Admittedly it is about an hour and a half to get there from Calais.
Do a google search under their "maps" section for a more detailed "centre ville"

Hope this might help.

Dai


----------



## arrow2 (May 9, 2005)

Thanks Dizziblonde. we will try it if we head South rather than South East - useful to remember!

Kevin


----------



## zulurita (May 9, 2005)

Hi arrow 2,

We will be staying at St Omer on our way out, we have never been before. However I found it in the book and www.campingcar-infos.com

34 Avenue General De Gaulle Arques 62510, also

I believe the main car park doesn't have height barriers.


----------



## Grizzly (May 9, 2005)

There's also:

Aire Municipale 
Rue Michelet, à côté du camping BEAUSEJOUR 
62000 ARQUES

where we're aiming for a first night stop. It is in the campingcar aires online directory with map and looks quite attractive beside a lake.

http://www.airecampingcar.com/aire_camping_car_gps.php/276?z=9

G


----------



## arrow2 (May 9, 2005)

Thanks all, I think we will try the centre of St Omer car park as a 1st try - we will be getting there latish and may be too late to get on an Aire.
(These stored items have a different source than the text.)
(* ===== verification/Cli.v ===== *)
(** * Cli.v: the command-line client

    client/src/main.rs: [Args], the key and certificate files, how they become a
    [TunnelConfig], and [main]'s race between Ctrl-C and the tunnel. The file system
    is the environment; what it may answer, failures included, is [fs_step]. *)

From S2P Require Import Prelude Async RustStr Framing CertProvisioner Key ClientTls Identity.
From S2P Require Import Retry TunnelClient.
Open Scope string_scope.
Open Scope Z_scope.
Open Scope list_scope.
Open Scope tunnel_scope.

Definition SHUTDOWN_TIMEOUT : Z := from_secs 5.

Record Args := MkArgs {
  server : list string;
  local : string;
  secondary_local : option string;
  arg_domain_suffix : string;
  primary_key : string;
  arg_force_h2 : bool;
  arg_pool_size : Z;
  arg_acme_email : option string;
  arg_acme_creds_path : string;
  arg_acme_staging : bool;
  primary_cert_extension_hex : option string;
  arg_cert_pem : string;
  secondary_key : option string;
  secondary_cert_extension_hex : option string;
}.

(** Only [--server] given. *)
Definition default_args (server : list string) : Args :=
  MkArgs server "127.0.0.1:3000" None "localhost" "client.key" false 4 None
    "acme_credentials.json" false None "acme_cert.pem" None None.

(** How the spawned tunnel task was joined. *)
Inductive tunnel_end := TunnelOk | TunnelErr (msg : string) | TunnelPanic (msg : string).

Inductive cli_error :=
| ReadFailed (path : string) | WriteFailed (path : string) | KeygenFailed
| BadKey (e : key_error) | BadHex | NewFailed (e : new_error)
| TunnelStopped (msg : string) | JoinFailed (msg : string).

(** [hex::decode]. *)
Class Hex := hex_decode : string → option bytes.

Section client.
Context `{Crypto, Yasna, CertGen, TlsLibs, Rcgen, Hex}.

(** ** The environment *)

Inductive fop :=
| FExists (path : string)
| FRead (path : string)                       (** [std::fs::read] *)
| FReadToString (path : string)
| FWrite (path : string) (contents : bytes)
| FGenerate (alg : RcgenSigAlg)               (** [KeyPair::generate_for] *)
| FSpawnRun (c : TunnelClient)                (** [tokio::spawn(c.run())] *)
| FSelect                                     (** [select!] of Ctrl-C and the tunnel *)
| FStop                                       (** [client.stop()] *)
| FJoinWithin (d : Z)                         (** [timeout(d, &mut tunnel).await.is_ok()] *)
| FAbort.

Definition fans (o : fop) : Type :=
  match o with
  | FExists _ => bool
  | FRead _ => option bytes
  | FReadToString _ => option string
  | FWrite _ _ => bool
  | FGenerate _ => option KeyPair
  | FSelect => unit + tunnel_end
  | FJoinWithin _ => bool
  | FSpawnRun _ | FStop | FAbort => unit
  end.

Definition os : iface :=
  Iface fop fans (λ o, match o with FSelect | FJoinWithin _ => true | _ => false end).

Notation "x '<-f' p ';;' q" :=
  (prog_bind (λ r, match r with Ok x => q | Err e => Ret (Err e) end) p)
  (at level 100, p at next level, q at level 200, right associativity) : tunnel_scope.

(** ** Files *)

Definition load_cert_pem (path : string) : prog os (result cli_error (option string)) :=
  there <-! call (I := os) (FExists path) ;;
  if (there : bool) then
    s <-! call (I := os) (FReadToString path) ;;
    Ret (Some <$> ok_or (ReadFailed path) s)
  else Ret (Ok None).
Zulurita - are you going out on Thu night as well?

Kevin


----------



## CatherineandSteve (Dec 20, 2005)

*St Omer*

Evening Kevin.

We were in St Omer last September and there were no height barriers at the car park in the square, there is also plenty of parking down by the river 800 meters from the square.

cheers Steve.


----------



## arrow2 (May 9, 2005)

Looked at the square, Ok but not a lot of room so stayed in a car park just some 100 m away. Absolutely fine.

Kevin


----------